SNAP23 depletion enables more SNAP25/calcium channel excitosome formation to increase insulin exocytosis in type 2 diabetes.

SNAP23 is the ubiquitous SNAP25 isoform that mediates secretion in non-neuronal cells, similar to SNAP25 in neurons. However, some secretory cells like pancreatic islet beta cells contain an abundance of both SNAP25 and SNAP23, where SNAP23 is believed to play a redundant role to SNAP25. We show that SNAP23, when depleted in mouse beta cells in vivo and human beta cells (normal and type 2 diabetes [TM] patients) in vitro, paradoxically increased biphasic glucose-stimulated insulin secretion corresponding to increased exocytosis of predocked and newcomer insulin granules.

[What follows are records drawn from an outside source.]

(* ===== verification/Errors.v ===== *)
(** * Error values

    The error types of [src/pkicmp/errors.go], [src/pkicmp/status.go],
    [src/server/errors.go] and [src/client/errors.go], and the errors the
    packages make with [errors.New] and [fmt.Errorf], as one inductive type with
    the [Unwrap] chain that [errors.As] follows. *)
From S2P Require Import Prelude Failure.

(** [InvalidReason] with its Go constants in [iota] order. *)
Inductive InvalidReason :=
| ReasonUnknown
| ReasonUnsupportedAlgorithm
| ReasonMissingSharedSecret
| ReasonMissingSigner
| ReasonBadMAC
| ReasonSignatureFailed
| ReasonMissingTrustAnchors
| ReasonUnexpectedProtection
| ReasonSenderMismatch
| ReasonKeyUsageNotPermitted
| ReasonCertificateExpired
| ReasonNoCandidateSigner.

#[export] Instance InvalidReason_eq_dec : EqDecision InvalidReason.
Proof. solve_decision. Defined.

Definition InvalidReason_String (r : InvalidReason) : string :=
  match r with
  | ReasonUnknown => "unknown"
  | ReasonUnsupportedAlgorithm => "unsupported algorithm"
  | ReasonMissingSharedSecret => "missing shared secret"
  | ReasonMissingSigner => "missing signer"
  | ReasonBadMAC => "MAC verification failed"
  | ReasonSignatureFailed => "signature verification failed"
  | ReasonMissingTrustAnchors => "missing trust anchors"
  | ReasonUnexpectedProtection => "unexpected protection mechanism"
  | ReasonSenderMismatch => "sender does not match protection certificate subject"
  | ReasonKeyUsageNotPermitted => "protection certificate is not permitted to sign"
  | ReasonCertificateExpired => "protection certificate is outside its validity period"
  | ReasonNoCandidateSigner => "no candidate signer certificate"
  end.

(** The errors of the program. [errorString] is [errors.New] or [fmt.Errorf]
    without [%w]; [wrapError text e] is [fmt.Errorf] with [%w] on [e], [text]
    being the formatted message; [errors_Join e e'] is [errors.Join];
    [externalError] is an error made by code outside [src/]; [OutOfFuel] is not
    an error of the program: it marks a bounded loop of the model that ran out of
    fuel, which the parsing theorems rule out. [GoPanic] marks a point where the
    Go code panics: on a nil pointer, or in [BytesOrPanic]. *)
Inductive error :=
| ParseError (Detail : string) (Err_ : option error)
| VerificationError (Reason : InvalidReason) (Err_ : option error)
| ProtectionError (Reason : InvalidReason) (Err_ : option error)
| PKIStatusError (Status : PKIStatus) (StatusString : string) (FailInfo : PKIFailureInfo)
| ErrWaiting
| ServerError (Status : PKIStatus) (FailureInfo : PKIFailureInfo) (StatusText : string)
| ClientError (Op : string) (Err_ : option error)
| UnverifiedStatusError (Status : PKIStatus) (StatusString : string)
    (FailInfo : PKIFailureInfo) (Err_ : option error)
| errorString (text : string)
| wrapError (text : string) (Err_ : error)
| errors_Join (e e' : error)
| externalError (code : Z)
| OutOfFuel
| GoPanic.

(** The [Unwrap] methods. *)
Definition Unwrap (e : error) : option error :=
  match e with
  | ParseError _ e' | VerificationError _ e' | ProtectionError _ e'
  | ClientError _ e' | UnverifiedStatusError _ _ _ e' => e'
  | wrapError _ e' => Some e'
  | _ => None
  end.

(** [errors_As pick e] is [errors.As] / [errors.AsType]: the first error of the
    chain, depth first, that [pick] recognises. *)
Fixpoint errors_As {A} (pick : error -> option A) (e : error) {struct e} : option A :=
  match pick e with
  | Some a => Some a
  | None =>
      match e with
      | ParseError _ (Some e') | VerificationError _ (Some e')
      | ProtectionError _ (Some e') | ClientError _ (Some e')
      | UnverifiedStatusError _ _ _ (Some e') => errors_As pick e'
      | wrapError _ e' => errors_As pick e'
      | errors_Join e1 e2 =>
          match errors_As pick e1 with Some a => Some a | None => errors_As pick e2 end
      | _ => None
      end
  end.

Definition as_VerificationError (e : error) : option InvalidReason :=
  match e with VerificationError r _ => Some r | _ => None end.

Definition as_ParseError (e : error) : option string :=
  match e with ParseError d _ => Some d | _ => None end.

Definition as_PKIStatusError (e : error) : option (PKIStatus * string * PKIFailureInfo) :=
  match e with PKIStatusError s t f => Some (s, t, f) | _ => None end.

Definition as_ServerError (e : error) : option (PKIStatus * PKIFailureInfo * string) :=
  match e with ServerError s f t => Some (s, f, t) | _ => None end.

(** [errors.Is(err, pkicmp.ErrWaiting)]. *)
Definition is_ErrWaiting (e : error) : bool :=
  negb (is_nil (errors_As (fun e => match e with ErrWaiting => Some tt | _ => None end) e)).

(** The [": %v"] suffix of an optional wrapped error. *)
Definition colon_err (text : option string) : string :=
  match text with None => "" | Some t => ": " +:+ t end.

(** The [Error] methods of the types; a wrapped error is given by its own text. *)
Definition failInfo_suffix (f : PKIFailureInfo) : string :=
  if f =? 0 then "" else ", failInfo: " +:+ PKIFailureInfo_String f.
Definition ParseError_Error (detail : string) (err : option string) : string :=
  "pkicmp: " +:+ detail +:+ colon_err err.
Definition VerificationError_Error (r : InvalidReason) (err : option string) : string :=
  "pkicmp: verification failed: " +:+ InvalidReason_String r +:+ colon_err err.
Definition ProtectionError_Error (r : InvalidReason) (err : option string) : string :=
  "pkicmp: protection failed: " +:+ InvalidReason_String r +:+ colon_err err.
Definition PKIStatusError_Error (s : PKIStatus) (t : string) (f : PKIFailureInfo) : string :=
  "pkicmp: status " +:+ PKIStatus_String s +:+ failInfo_suffix f
  +:+ (if decide (t = "") then "" else ", details: " +:+ t).
Definition ServerError_Error (s : PKIStatus) (f : PKIFailureInfo) (t : string) : string :=
  "server: status " +:+ PKIStatus_String s +:+ failInfo_suffix f
  +:+ (if decide (t = "") then "" else ": " +:+ t).
Definition ClientError_Error (op : string) (err : option string) : string :=
  "cmp: " +:+ op +:+ colon_err err.
Definition UnverifiedStatusError_Error (s : PKIStatus) (f : PKIFailureInfo) (err : option string) : string :=
  "cmp: unverified status " +:+ PKIStatus_String s +:+ failInfo_suffix f +:+ colon_err err.

(** The text of an error. *)
Fixpoint Error_text (e : error) : string :=
  match e with
  | ParseError d e' => ParseError_Error d (Error_text <$> e')
  | VerificationError r e' => VerificationError_Error r (Error_text <$> e')
  | ProtectionError r e' => ProtectionError_Error r (Error_text <$> e')
  | PKIStatusError s t f => PKIStatusError_Error s t f
  | ErrWaiting => "pkicmp: waiting"
  | ServerError s f t => ServerError_Error s f t
  | ClientError op e' => ClientError_Error op (Error_text <$> e')
  | UnverifiedStatusError s _ f e' => UnverifiedStatusError_Error s f (Error_text <$> e')
  | errorString t => t
  | wrapError t _ => t
  | errors_Join e1 e2 => Error_text e1 +:+ String (Ascii.ascii_of_nat 10) EmptyString +:+ Error_text e2
  | externalError c => "external error " +:+ pretty c
  | OutOfFuel => "out of fuel"
  | GoPanic => "panic"
  end.

(** [fmt.Errorf("prefix: %w", e)]. *)
Definition Errorf_w (prefix : string) (e : error) : error :=
  wrapError (prefix +:+ ": " +:+ Error_text e) e.

(** [HasFailure] of [src/pkicmp/status.go]. *)
Definition HasFailure (err : error) (info : PKIFailureInfo) : bool :=
  match errors_As as_PKIStatusError err with
  | Some (_, _, failInfo) => negb (Z.land failInfo info =? 0)
  | None => false
  end.

Abbreviation result A := (res error A).

(** [rejection] of [src/server/errors.go]. *)
Definition rejection (failInfo : PKIFailureInfo) (text : string) : error :=
  ServerError StatusRejection failInfo text.

(** A plain [&ParseError{Detail: d}]. *)
Definition parse_error (d : string) : error := ParseError d None.

(** What no decoder may give, whatever its callers wrap around it: the mark of a bounded
    loop that ran out of fuel, a panic, or the status of a peer, which only [AsError]
    makes an error of. *)
Definition as_disorder (e : error) : option unit :=
  match e with OutOfFuel | GoPanic | PKIStatusError _ _ _ => Some tt | _ => None end.
Definition disorderly (e : error) : bool := negb (is_nil (errors_As as_disorder e)).

(** [completes r]: a value, or an error in order. *)
Definition completes {A} (r : result A) : Prop :=
  match r with Ok _ => True | Err e => disorderly e = false end.
(* ===== verification/Asn1Facts.v ===== *)
(** * Round trips over the ASN.1 layer

    [roundtrips m u wf]: what [m] builds for a [wf] value, [u] reads back,
    leaving the rest of the input. The lemmas here carry round trips from the
    primitive elements to the structures of the codecs, and [rt] is the tactic
    that runs a reader on a built value. *)
From S2P Require Import Prelude Failure Errors Asn1.

(** What the builders produced, split into its parts. *)
Definition roundtrips {A} (m : A -> Builder) (u : reader A) (wf : A -> Prop) : Prop :=
  forall x e r, wf x -> bout (m x) = Ok e -> u (e ++ r) = Ok (x, r).

(** The round trips the tactic [rt_step] looks up. *)
Class Roundtrips {A} (m : A -> Builder) (u : reader A) (wf : A -> Prop) : Prop :=
  rt_spec : roundtrips m u wf.

(** The first octet a marshal method writes. *)
Class Starts {A} (m : A -> Builder) (t : Tag) (wf : A -> Prop) : Prop :=
  starts_spec : forall x e, wf x -> bout (m x) = Ok e -> exists e', e = t :: e'.

(** A marshal method that always writes something. *)
Class Writes {A} (m : A -> Builder) (wf : A -> Prop) : Prop :=
  writes_spec : forall x e, wf x -> bout (m x) = Ok e -> e <> [].

(** A read at the end of the input is the read with an empty rest. *)
Lemma at_end {A} (f g : bytes -> A) (e : bytes) :
  (forall r, f (e ++ r) = g r) -> f e = g [].
Proof. intros H. by rewrite <- H, app_nil_r. Qed.

(** [starts t e]: the first octet of [e] is the tag [t]. *)
Definition starts (t : Tag) (e : bytes) : Prop := exists e', e = t :: e'.
(* ===== verification/TypesFacts.v ===== *)
(** * Round trips of the shared structures

    What the [marshal] methods of [Types.v] write, the [unmarshal] methods read
    back. The [_wf] predicates are the values the wire can carry. *)
From S2P Require Import Prelude Failure Errors Asn1 Asn1Facts Types.

Section Facts.
Context {CB : Cryptobyte} {L : CryptobyteLaws CB}.

(** [element e]: one whole DER element. *)
Definition element (e : bytes) : Prop := exists t c, tlv t c = Some e.

(** What is read back: an object identifier in the range of the reader, and as parameters
    none, one element, or octets that are no element, which the decoder keeps as they
    are. *)
Definition AlgorithmIdentifier_wf (a : AlgorithmIdentifier) : Prop :=
  OID_ok (Algorithm a) = true /\
  (Parameters_ a = [] \/ element (Parameters_ a) \/ ReadAnyASN1Element (Parameters_ a) = None).

Lemma element_starts e : element e -> exists t, starts t e.
Proof. intros (t & c & H). exists t. by apply tlv_starts in H. Qed.

Lemma element_nonempty e : element e -> nonempty e = true.
Proof. intros (t & e' & ->)%element_starts. done. Qed.

Lemma ReadAnyASN1Element_element e r :
  element e -> exists t, ReadAnyASN1Element (e ++ r) = Some (e, t, r).
Proof. intros (t & c & H). exists t. by eapply ReadAnyASN1Element_tlv. Qed.

(** ** Algorithm identifiers and typed values *)

Lemma AlgorithmIdentifier_inner_rt a e :
  AlgorithmIdentifier_wf a -> bout (AlgorithmIdentifier_marshalInner a) = Ok e ->
  AlgorithmIdentifier_unmarshalInner e = Ok (a, []).
Proof.
  destruct a as [oid p]. unfold AlgorithmIdentifier_marshalInner. simpl.
  intros [Ho Hwf] H. cbn [Algorithm] in Ho. rt_inv. unfold AlgorithmIdentifier_unmarshalInner. rt_step.
  destruct Hwf as [Hp|[Hp|Hp]]; simpl in Hp.
  - subst p. simpl in H. rt_inv. done.
  - rewrite (element_nonempty p Hp) in H. rt_inv.
    destruct (ReadAnyASN1Element_element p [] Hp) as [t Ht]. rewrite app_nil_r in Ht.
    destruct (element_starts p Hp) as (t' & p' & ->). simpl Empty. by rewrite Ht.
  - destruct p as [|b p]; simpl in H; rt_inv; [done|]. simpl Empty. by rewrite Hp.
Qed.

(** What the decoder gives can be written again. *)
Lemma AlgorithmIdentifier_inner_wf s a r :
  AlgorithmIdentifier_unmarshalInner s = Ok (a, r) -> AlgorithmIdentifier_wf a.
Proof.
  unfold AlgorithmIdentifier_unmarshalInner. intros H. split_res.
  apply ReadASN1ObjectIdentifier_range in E as Ho.
  case_in H; [injection H as <- _; by split; [|left]|].
  destruct (ReadAnyASN1Element _) as [[[p t] r']|] eqn:Er in H; injection H as <- _; (split; [done|]); right.
  - left. unfold ReadAnyASN1Element in Er.
    destruct (read_any _) as [[[[t' e'] c] r'']|] eqn:Ea in Er; [|done].
    injection Er as <- <- <-. exists t', c. by eapply read_any_tlv.
  - by right.
Qed.

Lemma AlgorithmIdentifier_unmarshal_wf s a r :
  AlgorithmIdentifier_unmarshal s = Ok (a, r) -> AlgorithmIdentifier_wf a.
Proof.
  unfold AlgorithmIdentifier_unmarshal. intros H. split_res. by eapply AlgorithmIdentifier_inner_wf.
Qed.

#[export] Instance AlgorithmIdentifier_rt :
  Roundtrips AlgorithmIdentifier_marshal AlgorithmIdentifier_unmarshal AlgorithmIdentifier_wf.
Proof.
  intros a e r Hwf H. unfold AlgorithmIdentifier_marshal in H. rt_inv.
  unfold AlgorithmIdentifier_unmarshal. rt_step.
  by rewrite (AlgorithmIdentifier_inner_rt a c Hwf H0).
Qed.

#[export] Instance AlgorithmIdentifier_starts :
  Starts AlgorithmIdentifier_marshal SEQUENCE (fun _ => True).
Proof. intros a e _. apply AddASN1_starts. Qed.

#[export] Instance InfoTypeAndValue_rt :
  Roundtrips InfoTypeAndValue_marshal InfoTypeAndValue_unmarshal (fun i => OID_ok (InfoType i) = true).
Proof.
  intros [oid v] e r Ho H. cbn [InfoType] in Ho. unfold InfoTypeAndValue_marshal in H. simpl in H. rt_inv.
  unfold InfoTypeAndValue_unmarshal. rt_step. rt_step.
  destruct v; simpl in *; rt_inv; done.
Qed.

(** ** Free text *)

#[export] Instance UTF8String_rt : Roundtrips UTF8String_marshal UTF8String_unmarshal (fun _ => True).
Proof.
  intros s e r _ H. unfold UTF8String_marshal in H. rt_inv.
  unfold UTF8String_unmarshal. rt_step. by rewrite bytes_string_bytes.
Qed.

#[export] Instance UTF8String_writes : Writes UTF8String_marshal (fun _ => True).
Proof. intros s e _ H%AddASN1_starts. destruct H as [e' ->]. done. Qed.

#[export] Instance PKIFreeText_rt :
  Roundtrips PKIFreeText_marshal PKIFreeText_unmarshal (fun ft => ft <> []).
Proof.
  intros ft e r Hne H. unfold PKIFreeText_marshal in H.
  destruct ft as [|t ft]; [done|]. cbn [nonempty] in H. rt_inv.
  unfold PKIFreeText_unmarshal. rt_step.
  by rewrite (read_list_rt _ _ _ _ _ _ _ ltac:(by apply Forall_forall) H0).
Qed.

#[export] Instance PKIFreeText_starts :
  Starts PKIFreeText_marshal SEQUENCE (fun ft => ft <> []).
Proof. intros ft e. destruct ft; [done|]. intros _. apply AddASN1_starts. Qed.

(** ** Certificates *)

Definition CMPCertificate_wf (c : CMPCertificate) : Prop := element (cert_Raw c).

#[export] Instance CMPCertificate_rt :
  Roundtrips CMPCertificate_marshal CMPCertificate_unmarshal CMPCertificate_wf.
Proof.
  intros [raw] e r Hwf H. apply bout_AddBytes in H as ->. simpl.
  destruct (ReadAnyASN1Element_element raw r Hwf) as [t Ht].
  unfold CMPCertificate_unmarshal. by rewrite Ht.
Qed.

#[export] Instance CMPCertificate_writes : Writes CMPCertificate_marshal CMPCertificate_wf.
Proof. intros x e Hx ->%bout_AddBytes. destruct (element_starts _ Hx) as (t & e' & ->). done. Qed.

(** ** Stripped and wrapped sequences *)

Definition single_sequence (der : bytes) : Prop := isSingleElement der SEQUENCE = true.

Lemma stripSequence_single der :
  single_sequence der -> exists c, stripSequence der = Ok c /\ tlv SEQUENCE c = Some der.
Proof.
  intros (c & H)%single_element_inv. exists c. split; [|done].
  unfold stripSequence. rewrite <- (app_nil_r der). by rewrite (ReadASN1_tlv _ _ _ _ H).
Qed.

Lemma wrapSequence_tlv c der : tlv SEQUENCE c = Some der -> wrapSequence c = Ok der.
Proof.
  intros H. unfold wrapSequence, Bytes, AddASN1. rewrite !bout_mk. simpl. by rewrite H.
Qed.

Lemma wrap_strip der c : single_sequence der -> stripSequence der = Ok c -> wrapSequence c = Ok der.
Proof.
  intros (c' & H1 & H2)%stripSequence_single H. assert (c' = c) as -> by congruence.
  by apply wrapSequence_tlv.
Qed.

(** ** Encrypted containers *)

Definition envelopedData_wf (e : envelopedData) : Prop := single_sequence (ed_Raw e).

Lemma envelopedData_inner_rt ed c :
  envelopedData_wf ed -> bout (envelopedData_marshalInner ed) = Ok c ->
  envelopedData_unmarshalInner c = Ok ed.
Proof.
  destruct ed as [raw]. intros Hwf. destruct (stripSequence_single _ Hwf) as (c' & Hs & Ht).
  unfold envelopedData_marshalInner. rewrite Hs. intros ->%bout_AddBytes.
  unfold envelopedData_unmarshalInner. by rewrite (wrapSequence_tlv _ _ Ht).
Qed.

Definition encryptedKey_wf (k : encryptedKey) : Prop :=
  match ek_envelopedData k, ek_encryptedValue k with
  | Some ed, None => envelopedData_wf ed
  | None, Some ev => exists t c, t <> ctxc 0 /\ tlv t c = Some (ev_Raw ev)
  | _, _ => False
  end.

#[export] Instance encryptedKey_rt : Roundtrips encryptedKey_marshal encryptedKey_unmarshal encryptedKey_wf.
Proof.
  intros [[[raw]|] [ed|]] e r Hwf H; simpl in Hwf; try done; unfold encryptedKey_marshal in H;
    simpl in H; unfold encryptedKey_unmarshal.
  - destruct Hwf as (t & c & Hne & Ht). apply bout_AddBytes in H as ->. simpl in *. rt_starts.
    rewrite (Empty_starts t), (Peek_starts _ t) by done.
    rewrite (proj2 (Z.eqb_neq _ _)) by done.
    unfold encryptedValue_unmarshal. by rewrite (ReadAnyASN1Element_tlv _ _ _ r Ht).
  - rt_inv. rt_starts. simpl app. do 2 rt_step. rt_step.
    by rewrite (envelopedData_inner_rt ed c).
Qed.

(** ** Implicitly tagged integers *)

Lemma unmarshalImplicit_tlv c der :
  tlv INTEGER c = Some der -> Bytes (AddASN1 INTEGER (AddBytes c)) = Ok der.
Proof. intros H. unfold Bytes, AddASN1, AddBytes. rewrite !bout_mk. simpl. by rewrite H. Qed.

Lemma AddASN1Integer_bytes n e : tlv INTEGER (int_content n) = Some e ->
  bout (AddASN1Integer n) = Ok e.
Proof. apply unmarshalImplicit_tlv. Qed.

Lemma marshalImplicitInt64_content n :
  int64_ok n = true -> marshalImplicitInt64 n = int_content n.
Proof.
  intros (e & He)%int64_builds. unfold marshalImplicitInt64, Bytes.
  rewrite (AddASN1Integer_bytes _ _ He), <- (app_nil_r e), (ReadASN1_tlv _ _ _ _ He). done.
Qed.

Lemma ImplicitInt64_rt n :
  int64_ok n = true -> unmarshalImplicitInt64 (marshalImplicitInt64 n) = Ok n.
Proof.
  intros Hn. rewrite marshalImplicitInt64_content by done.
  destruct (int64_builds n Hn) as (e & He). unfold unmarshalImplicitInt64.
  rewrite (unmarshalImplicit_tlv _ _ He). simpl. rewrite <- (app_nil_r e).
  by rewrite (ReadASN1Int64_add n e [] Hn (AddASN1Integer_bytes _ _ He)).
Qed.

Lemma ImplicitBigInt_rt n c :
  marshalImplicitBigInt n = Ok c -> unmarshalImplicitBigInt c = Ok n.
Proof.
  unfold marshalImplicitBigInt, Bytes.
  destruct (bout (AddASN1Integer n)) as [der|] eqn:E; [|done].
  pose proof E as (c' & ->%bout_AddBytes & Ht)%bout_AddASN1.
  rewrite <- (app_nil_r der), (ReadASN1_tlv _ _ _ _ Ht). intros [= <-].
  unfold unmarshalImplicitBigInt. rewrite (unmarshalImplicit_tlv _ _ Ht). simpl.
  rewrite <- (app_nil_r der). by rewrite (ReadASN1BigInt_add n der [] E).
Qed.

End Facts.

(** ** General names *)
Section Names.
Context {CB : Cryptobyte} {L : CryptobyteLaws CB} {GN : GoNames}.

(** [reads_as gn gn']: the peer of a sender that writes [gn] reads [gn']. *)
Definition reads_as (gn gn' : GeneralName) : Prop :=
  forall e r, bout (GeneralName_marshal gn) = Ok e -> GeneralName_unmarshal (e ++ r) = Ok (gn', r).

(** A general name as the parser leaves it: its fields are those of [Raw]. *)
Definition GeneralName_wf (gn : GeneralName) : Prop :=
  GeneralName_unmarshal (gn_Raw gn) = Ok (gn, []).

Lemma GeneralName_unmarshal_inv s gn r :
  GeneralName_unmarshal s = Ok (gn, r) ->
  exists t c, read_any s = Some (t, gn_Raw gn, c, r).
Proof.
  unfold GeneralName_unmarshal, ReadAnyASN1Element. intros H.
  destruct (read_any s) as [[[[t e] c] r']|] eqn:E; simpl in H; [|done].
  exists t, c. destruct (t =? _); [|destruct (t =? _)]; split_res; done.
Qed.

Lemma GeneralName_wf_tlv gn :
  GeneralName_wf gn -> exists t c, tlv t c = Some (gn_Raw gn).
Proof.
  intros (t & c & H)%GeneralName_unmarshal_inv. exists t, c. by eapply read_any_tlv.
Qed.

#[export] Instance GeneralName_rt : Roundtrips GeneralName_marshal GeneralName_unmarshal GeneralName_wf.
Proof.
  intros gn e r Hwf H. destruct (GeneralName_wf_tlv gn Hwf) as (t & c & Ht).
  assert (He : e = gn_Raw gn).
  { unfold GeneralName_marshal in H. rewrite element_nonempty in H by (by exists t, c).
    by apply bout_AddBytes in H. }
  subst e. rename Hwf into Hu. unfold GeneralName_wf in Hu.
  pose proof (ReadAnyASN1Element_tlv _ _ _ [] Ht) as H0. rewrite app_nil_r in H0.
  unfold GeneralName_unmarshal in *. rewrite (ReadAnyASN1Element_tlv _ _ _ r Ht).
  rewrite H0 in Hu. cbn [of_option res_bind] in *.
  destruct (t =? ctxc tagDirectoryName); [|destruct (t =? ContextSpecific tagRFC822Name)].
  - destruct (ReadAnyASN1 (gn_Raw gn)) as [[[content t'] r']|]; simpl in *; [|done].
    destruct (parseRDNSequence content); simpl in *; congruence.
  - destruct (ReadAnyASN1 (gn_Raw gn)) as [[[content t'] r']|]; simpl in *; congruence.
  - congruence.
Qed.

Lemma reads_as_wf gn : GeneralName_wf gn -> reads_as gn gn.
Proof. intros H e r He. exact (GeneralName_rt gn e r H He). Qed.

(** A name that is written as the octets of a parsed one. *)
Lemma reads_as_by gn gn' :
  GeneralName_wf gn' -> bout (GeneralName_marshal gn) = Ok (gn_Raw gn') -> reads_as gn gn'.
Proof.
  intros Hwf H e r He. apply (GeneralName_rt gn' e r Hwf). rewrite He in H. injection H as ->.
  destruct (GeneralName_wf_tlv gn' Hwf) as (t & c & Ht). unfold GeneralName_marshal.
  rewrite element_nonempty by (by exists t, c). apply bout_mk.
Qed.

(** The element of a directory name, read back. *)
Lemma directoryName_read raw rdn rest e r :
  element raw -> asn1_Unmarshal_RDN raw = Some (rdn, rest) ->
  tlv (ctxc tagDirectoryName) raw = Some e ->
  GeneralName_unmarshal (e ++ r) = Ok (mkGeneralName rdn "" e, r).
Proof.
  intros Hraw Hrdn He. unfold GeneralName_unmarshal. rewrite (ReadAnyASN1Element_tlv _ _ _ r He).
  cbn [of_option res_bind]. rewrite Z.eqb_refl, <- (app_nil_r e), (ReadAnyASN1_tlv _ _ _ [] He).
  cbn [of_option res_bind]. unfold parseRDNSequence.
  destruct (ReadAnyASN1Element_element raw [] Hraw) as [t Ht]. rewrite app_nil_r in Ht.
  rewrite Ht. cbn [of_option res_bind]. by rewrite Hrdn, app_nil_r.
Qed.

(** A name made of its DER: the peer reads the name the DER holds. *)
Lemma reads_as_raw raw rdn rest e :
  element raw -> asn1_Unmarshal_RDN raw = Some (rdn, rest) ->
  tlv (ctxc tagDirectoryName) raw = Some e ->
  NewDirectoryNameFromRawDER raw = mkGeneralName [] "" e
  /\ reads_as (NewDirectoryNameFromRawDER raw) (mkGeneralName rdn "" e).
Proof.
  intros Hraw Hrdn He.
  assert (E : NewDirectoryNameFromRawDER raw = mkGeneralName [] "" e).
  { unfold NewDirectoryNameFromRawDER, Bytes, AddASN1, AddBytes. rewrite !bout_mk.
    cbn [res_bind]. by rewrite He. }
  split; [done|]. rewrite E. intros e' r. unfold GeneralName_marshal. cbn [gn_Raw].
  rewrite element_nonempty by (by exists (ctxc tagDirectoryName), raw).
  intros ->%bout_AddBytes. by eapply directoryName_read.
Qed.

(** A name made of its attributes. *)
Lemma reads_as_attributes rdn rdn' rest der e :
  bout (marshalRDNSequence rdn) = Ok der -> asn1_Unmarshal_RDN der = Some (rdn', rest) ->
  tlv (ctxc tagDirectoryName) der = Some e ->
  reads_as (mkGeneralName rdn "" []) (mkGeneralName rdn' "" e).
Proof.
  intros Hder Hrdn He e' r H. unfold GeneralName_marshal in H. simpl in H.
  apply bout_AddASN1 in H as (c & Hc & H). replace c with der in * by congruence.
  replace e' with e by congruence. eapply directoryName_read; [|done|done].
  apply bout_AddASN1 in Hder as (c' & _ & Hder). by exists SEQUENCE, c'.
Qed.

Lemma GeneralName_starts gn e :
  GeneralName_wf gn -> bout (GeneralName_marshal gn) = Ok e -> exists t, starts t e.
Proof.
  intros Hwf H. destruct (GeneralName_wf_tlv gn Hwf) as (t & c & Ht).
  unfold GeneralName_marshal in H. rewrite element_nonempty in H by (by exists t, c).
  apply bout_AddBytes in H as ->. exists t. by eapply tlv_starts.
Qed.

End Names.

Such effects on T2D Goto-Kakizaki rats improved glucose homeostasis that was superior to conventional treatment with sulfonylurea glybenclamide. SNAP23, although fusion competent in slower secretory cells, in the context of beta cells acts as a weak partial fusion agonist or inhibitory SNARE. Here. SNAP23 depletion promotes SNAP25 to bind calcium channels more quickly and longer where granule fusion occurs to increase exocytosis efficiency. beta Cell SNAP23 antagonism is a strategy to treat diabetes.